The house looked unremarkable, but the barn was very large and very red. Out on the road in front of the house, a cross-plank sign leaned out of the weeds. John couldn’t quite make out what it said.
It was the last Sunday in May of the year 1919. In Charlevoix County, Michigan, a few miles outside of Petoskey, a young newspaper reporter named Ernest Hemingway—recently returned from a hospital in Milan and freshly heartbroken—hobbled through his family’s orchard pinching his shrapnel scars and counting cherry blossoms. He estimated a heavy crop that fall. In West Orange, New Jersey, Thomas Edison drew the curtains of his parlor, preparing to watch, for the seventeenth time, A Trip to the Moon, the Georges Méliès film his employees had bootlegged from a London movie house. In Los Angeles, the astronomer Edwin Hubble, having spent the previous night at the eyepiece of the one-hundred-inch Hooker telescope at the Mount Wilson Observatory, lay sleeping on his couch. He dreamt, outlandishly, of galaxies beyond the Milky Way. In a sanatorium in Scotland, W. Somerset Maugham closed the cover of Sinclair Lewis’s novel Main Street, cracked the shell of a soft-boiled egg, and wrote in his journal: “But the author of Main Street has done something more than depict with accuracy the inhabitants of a small town in the Middle-West, and I cannot make up my mind whether he has done it knowingly or by accident.” In Nova Scotia, eight-year-old Elizabeth Bishop practiced Beethoven’s Sonata no. 14 in C-sharp minor at her grandmother’s piano, recently tuned. In Far Rockaway, Queens, New York, the infant Richie Feynman, draped across his mother’s shoulder, contemplated the motion of the waves as they crawled unceasingly onto the sandy beach.

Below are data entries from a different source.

Lemma collect_composite_columns sep key columns : forall result,
  find_char sep key = None ->
  collect_columns sep key
    (map (fun cv => (key +:+ string1 sep +:+ column cv, value cv)) columns) result
  = Ok (result ++ columns).
Proof.
  induction columns as [|[c v] tl IH]; intros result Hkey; cbn [map collect_columns].
  - rewrite app_nil_r. reflexivity.
  - cbn [column value]. rewrite split_make_composite_key by exact Hkey.
    rewrite String.eqb_refl. cbn [negb].
    rewrite IH by exact Hkey. rewrite <- app_assoc. reflexivity.
Qed.

(** The table-id adapter does what the in-memory one misses: it scans from
    [key + SEP] to [key + (SEP + 1)] with limit 10000, and when the scan
    returns the composite keys of [key] it returns their columns and values
    in the order of the scan. *)
Lemma kvt_get_all_columns_composite {E : Type}
    (kvt_scan : E -> Z -> Z -> string -> string -> Z -> list (string * string) ->
                string -> E * (Kvt.KVTError * list (string * string) * string))
    (kvt_get : E -> Z -> Z -> string -> string -> string ->
               E * (Kvt.KVTError * string * string))
    (e e' : E) (tx_id table_id : Z) (key error_msg error_msg' : string)
    (columns : list ColumnValue) :
  find_char KvtAdapter.KEY_COLUMN_SEPARATOR key = None ->
  kvt_scan e tx_id table_id
           (key +:+ string1 KvtAdapter.KEY_COLUMN_SEPARATOR)
           (key +:+ string1 (ascii_of_N 32)) 10000 [] error_msg
  = (e', (Kvt.SUCCESS,
          map (fun cv => (key +:+ string1 KvtAdapter.KEY_COLUMN_SEPARATOR +:+ column cv,
                          value cv)) columns,
          error_msg')) ->
  KvtAdapter.get_all_columns kvt_scan kvt_get true e tx_id table_id key error_msg
  = (e', (Ok columns, error_msg')).
Proof.
  intros Hkey Hscan. unfold KvtAdapter.get_all_columns.
  change (separator_succ KvtAdapter.KEY_COLUMN_SEPARATOR) with (ascii_of_N 32).
  rewrite Hscan. cbn [bool_decide decide_rel].
  rewrite bool_decide_eq_true_2 by reflexivity.
  rewrite collect_composite_columns by exact Hkey. reflexivity.
Qed.

End composite_layout.

(** ** Optimistic commit *)

Section occ_commit.
Import Kvt OCC.

Lemma changed_not_valid current o :
  changed_since current o -> still_valid current o = false.
Proof.
  destruct o as [v|]; cbn.
  - intros (e & -> & Hne). apply Z.eqb_neq. exact Hne.
  - intros (e & ->). reflexivity.
Qed.

Lemma validate_stale st tx k o :
  holds_observation tx k o -> changed_since (st !! k) o -> validate st tx = false.
Proof.
  intros Hobs Hch. apply changed_not_valid in Hch. unfold validate.
  destruct Hobs as [Hr | (w & Hw & Ho)].
  - apply Bool.andb_false_intro1.
    apply Bool.not_true_is_false. intros Hall.
    rewrite forallb_forall in Hall.
    apply elem_of_map_to_list in Hr. apply list_elem_of_In in Hr.
    specialize (Hall _ Hr). cbn in Hall. congruence.
  - apply Bool.andb_false_intro2.
    apply Bool.not_true_is_false. intros Hall.
    rewrite forallb_forall in Hall.
    apply elem_of_map_to_list in Hw. apply list_elem_of_In in Hw.
    specialize (Hall _ Hw). cbn in Hall. unfold write_still_valid in Hall.
    rewrite Ho in Hall. congruence.
Qed.

(** C9: under the optimistic engine, when a live transaction holds an
    observation of some key, in its read-set or lifted into its write-set,
    and the store no longer matches it (the entry's version differs from the
    observed one, or a key observed absent now has an entry), [commit] returns
    [TRANSACTION_HAS_STALE_DATA], the store is exactly what it was (no write
    or deletion installed) and the transaction's context is gone while the
    other contexts are kept. *)
Theorem occ_commit_stale_data (m : KVTManagerWrapperOCC) (id : Z) (tx : Transaction)
    (k : Z * string) (o : observation) (error_msg : string) :
  transactions m !! id = Some tx ->
  holds_observation tx k o ->
  changed_since (store m !! k) o ->
  let out := commit_transaction m id error_msg in
  fst (snd out) = TRANSACTION_HAS_STALE_DATA
  /\ store (fst out) = store m
  /\ transactions (fst out) !! id = None
  /\ (forall id', id' <> id -> transactions (fst out) !! id' = transactions m !! id').
Proof.
  intros Htx Hobs Hch out. subst out. unfold commit_transaction.
  rewrite Htx, (validate_stale _ _ _ _ Hobs Hch). cbn [fst snd store transactions].
  split; [reflexivity|]. split; [reflexivity|]. split.
  - apply lookup_delete_eq.
  - intros id' Hne. apply lookup_delete_ne. congruence.
Qed.

Lemma occ_commit_stale_data_witness :
  let k := (1, "k") in
  let tx := {| tx_id := 2; read_set := {[ k := ObservedVersion 1 ]};
               write_set := {[ k := {| new_value := "b"; observed := None |} ]};
               delete_set := ∅ |} in
  let m := {| store := {[ k := {| data := "a"; metadata := 2 |} ]};
              transactions := {[ 2 := tx ]};
              next_tx_id := 3 |} in
  let out := commit_transaction m 2 "" in
  fst (snd out) = TRANSACTION_HAS_STALE_DATA
  /\ store (fst out) = store m
  /\ transactions (fst out) !! 2 = None
  /\ (forall id', id' <> 2 -> transactions (fst out) !! id' = transactions m !! id').
Proof.
  intros k tx m.
  apply (occ_commit_stale_data m 2 tx k (ObservedVersion 1) "").
  - reflexivity.
  - left. reflexivity.
  - exists {| data := "a"; metadata := 2 |}. split; [reflexivity | cbn; lia].
Defined.

End occ_commit.

(** ** The serialized engine: transactions, one-shot calls and scans *)

Section simple_engine_calls.
Import Simple.

(** X1: in every state the engine can reach, no key is both in the write-set
    and in the delete-set, and while no transaction is live both buffers are
    empty. *)
Theorem reachable_buffers_disjoint s :
  reachable s ->
  (forall k v, write_set s !! k = Some v -> k ∉ delete_set s)
  /\ (forall k, k ∈ delete_set s -> write_set s !! k = None)
  /\ (current_tx_id s = 0 -> write_set s = ∅ /\ delete_set s = ∅).
Proof.
  intros Hr. destruct (reachable_consistent s Hr) as [Hdisj Hidle].
  split; [|split].
  - intros k v Hw Hd. rewrite (Hdisj k Hd) in Hw. discriminate.
  - exact Hdisj.
  - exact Hidle.
Qed.

Lemma reachable_buffers_disjoint_witness :
  let s := fst (del (fst (set (fst (start_transaction init "")) 1 "t" "a" "1" ""))
                    1 "t" "b" "") in
  (forall k v, write_set s !! k = Some v -> k ∉ delete_set s)
  /\ (forall k, k ∈ delete_set s -> write_set s !! k = None)
  /\ (current_tx_id s = 0 -> write_set s = ∅ /\ delete_set s = ∅).
Proof.
  intros s. apply (reachable_buffers_disjoint s).
  exists [StartTransaction; Set_ 1 "t" "a" "1"; Del 1 "t" "b"]. reflexivity.
Defined.

Lemma live_guard s tx_id :
  tx_id <> 0 -> current_tx_id s = tx_id ->
  negb (tx_id =? 0) && negb (current_tx_id s =? tx_id) = false
  /\ (tx_id =? 0) = false.
Proof.
  intros Htx Hcur. destruct (Z.eqb_spec tx_id 0); [contradiction|].
  destruct (Z.eqb_spec (current_tx_id s) tx_id); [auto | contradiction].
Qed.

(** X2: a transaction reads its own write.  For the live transaction, [set]
    succeeds, a following [get] of the same key returns the value just set
    (also when the key had been deleted in the transaction: the key leaves
    the delete-set), and the committed data are not touched. *)
Theorem transaction_reads_its_write s tx_id t k v value e1 e2 :
  tx_id <> 0 -> current_tx_id s = tx_id ->
  let s' := fst (set s tx_id t k v e1) in
  snd (set s tx_id t k v e1) = (true, e1)
  /\ get s' tx_id t k value e2 = (s', (true, v, e2))
  /\ (make_table_key t k ∉ delete_set s')
  /\ table_data s' = table_data s.
Proof.
  intros Htx Hcur s'. subst s'.
  destruct (live_guard s tx_id Htx Hcur) as [Hg H0].
  unfold set. rewrite Hg, H0. cbn [fst snd].
  split; [reflexivity|]. split; [|split; [|reflexivity]].
  - unfold get. cbn [current_tx_id write_set]. rewrite Hg, H0. cbn [negb].
    rewrite lookup_insert_eq. reflexivity.
  - cbn [delete_set]. intros Hin. apply elem_of_difference in Hin as [_ Hin].
    apply Hin, elem_of_singleton. reflexivity.
Qed.

Lemma transaction_reads_its_write_witness :
  let s := fst (del (fst (start_transaction init "")) 1 "t" "k" "") in
  let s' := fst (set s 1 "t" "k" "v" "") in
  snd (set s 1 "t" "k" "v" "") = (true, "")
  /\ get s' 1 "t" "k" "" "" = (s', (true, "v", ""))
  /\ (make_table_key "t" "k" ∉ delete_set s')
  /\ table_data s' = table_data s.
Proof.
  intros s. apply (transaction_reads_its_write s 1 "t" "k" "v" "" "" "").
  - lia.
  - reflexivity.
Defined.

And in northern Wisconsin, in the middle of the middle of nowhere, John Sawtelle and his new pup walked down a dirt road toward a farm that would turn out to be unoccupied and, according to the cross-plank sign, for sale. All that had happened was that his car had boiled over. Now he and the pup—who would turn out to be plenty smart enough to be a Gus instead of a Barney or a Chester—were off to fetch a bucket of water so they could be on their way. He would not recognize the significance of the moment for a long time. It did not feel like the beginning of anything.
The same would be true for each of the great quests in John Sawtelle’s life.
PART ONE
ANOTHER CARNIVAL OF THE SAME GODS
CHAPTER 1
A FACTORY IS ALSO LIKE THE WORLD
The main corridor of the central office building of the Kissel Automotive Company in Hartford, Wisconsin, was long and white and high-ceilinged, which made it look narrow to anyone walking its length, though it wasn’t, particularly. Doors punctuated the south wall of the corridor at thirty-foot intervals, department names stenciled in black and gold on the glass centerpanes: sales, contracts, records, design, and so on.
Along the north wall, six tall, square-paned windows cast slant blocks of sunlight, immense and milkily opaque, across the corridor. Each time John Sawtelle stepped into one of these luminous volumes he was briefly dazzled, blinded to everything beyond, and each time he emerged, the exit doors at the end of the corridor stood closer.